Records from a data source:
○ ○ ○ ○ ○

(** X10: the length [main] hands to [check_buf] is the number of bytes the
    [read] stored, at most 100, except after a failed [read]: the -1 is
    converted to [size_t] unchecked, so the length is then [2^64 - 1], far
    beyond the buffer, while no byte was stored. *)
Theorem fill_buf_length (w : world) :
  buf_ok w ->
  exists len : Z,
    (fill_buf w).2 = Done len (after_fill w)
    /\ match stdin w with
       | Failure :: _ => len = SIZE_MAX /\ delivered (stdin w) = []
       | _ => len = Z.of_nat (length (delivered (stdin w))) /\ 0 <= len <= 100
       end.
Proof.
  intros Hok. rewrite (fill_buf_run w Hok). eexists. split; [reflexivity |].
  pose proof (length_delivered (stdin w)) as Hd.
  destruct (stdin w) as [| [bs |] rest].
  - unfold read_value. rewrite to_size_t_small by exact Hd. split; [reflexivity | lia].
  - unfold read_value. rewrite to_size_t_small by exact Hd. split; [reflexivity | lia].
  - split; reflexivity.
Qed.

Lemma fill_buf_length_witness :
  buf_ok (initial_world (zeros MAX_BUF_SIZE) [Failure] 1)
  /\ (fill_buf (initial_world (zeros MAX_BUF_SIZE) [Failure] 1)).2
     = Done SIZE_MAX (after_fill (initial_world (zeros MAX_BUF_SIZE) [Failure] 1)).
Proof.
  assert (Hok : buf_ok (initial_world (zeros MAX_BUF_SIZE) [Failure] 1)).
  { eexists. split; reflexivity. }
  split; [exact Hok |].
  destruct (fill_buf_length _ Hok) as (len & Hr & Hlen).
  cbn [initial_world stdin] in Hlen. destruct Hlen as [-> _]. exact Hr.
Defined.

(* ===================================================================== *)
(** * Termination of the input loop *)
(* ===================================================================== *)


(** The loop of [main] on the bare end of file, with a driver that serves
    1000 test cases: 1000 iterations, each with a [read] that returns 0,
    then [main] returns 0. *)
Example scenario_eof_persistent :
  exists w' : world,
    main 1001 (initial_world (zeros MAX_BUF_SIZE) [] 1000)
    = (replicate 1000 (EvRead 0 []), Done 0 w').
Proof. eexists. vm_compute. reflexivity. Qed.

○ ○ ○ ○ ○

EXERCISE INSTRUCTIONS:
Could you transcribe all of the data exactly as it is given?

RESPONSE:
(** X10: the length [main] hands to [check_buf] is the number of bytes the
    [read] stored, at most 100, except after a failed [read]: the -1 is
    converted to [size_t] unchecked, so the length is then [2^64 - 1], far
    beyond the buffer, while no byte was stored. *)
Theorem fill_buf_length (w : world) :
  buf_ok w ->
  exists len : Z,
    (fill_buf w).2 = Done len (after_fill w)
    /\ match stdin w with
       | Failure :: _ => len = SIZE_MAX /\ delivered (stdin w) = []
       | _ => len = Z.of_nat (length (delivered (stdin w))) /\ 0 <= len <= 100
       end.
Proof.
  intros Hok. rewrite (fill_buf_run w Hok). eexists. split; [reflexivity |].
  pose proof (length_delivered (stdin w)) as Hd.
  destruct (stdin w) as [| [bs |] rest].
  - unfold read_value. rewrite to_size_t_small by exact Hd. split; [reflexivity | lia].
  - unfold read_value. rewrite to_size_t_small by exact Hd. split; [reflexivity | lia].
  - split; reflexivity.
Qed.

Lemma fill_buf_length_witness :
  buf_ok (initial_world (zeros MAX_BUF_SIZE) [Failure] 1)
  /\ (fill_buf (initial_world (zeros MAX_BUF_SIZE) [Failure] 1)).2
     = Done SIZE_MAX (after_fill (initial_world (zeros MAX_BUF_SIZE) [Failure] 1)).
Proof.
  assert (Hok : buf_ok (initial_world (zeros MAX_BUF_SIZE) [Failure] 1)).
  { eexists. split; reflexivity. }
  split; [exact Hok |].
  destruct (fill_buf_length _ Hok) as (len & Hr & Hlen).
  cbn [initial_world stdin] in Hlen. destruct Hlen as [-> _]. exact Hr.
Defined.

(* ===================================================================== *)
(** * Termination of the input loop *)
(* ===================================================================== *)


(** The loop of [main] on the bare end of file, with a driver that serves
    1000 test cases: 1000 iterations, each with a [read] that returns 0,
    then [main] returns 0. *)
Example scenario_eof_persistent :
  exists w' : world,
    main 1001 (initial_world (zeros MAX_BUF_SIZE) [] 1000)
    = (replicate 1000 (EvRead 0 []), Done 0 w').
Proof. eexists. vm_compute. reflexivity. Qed.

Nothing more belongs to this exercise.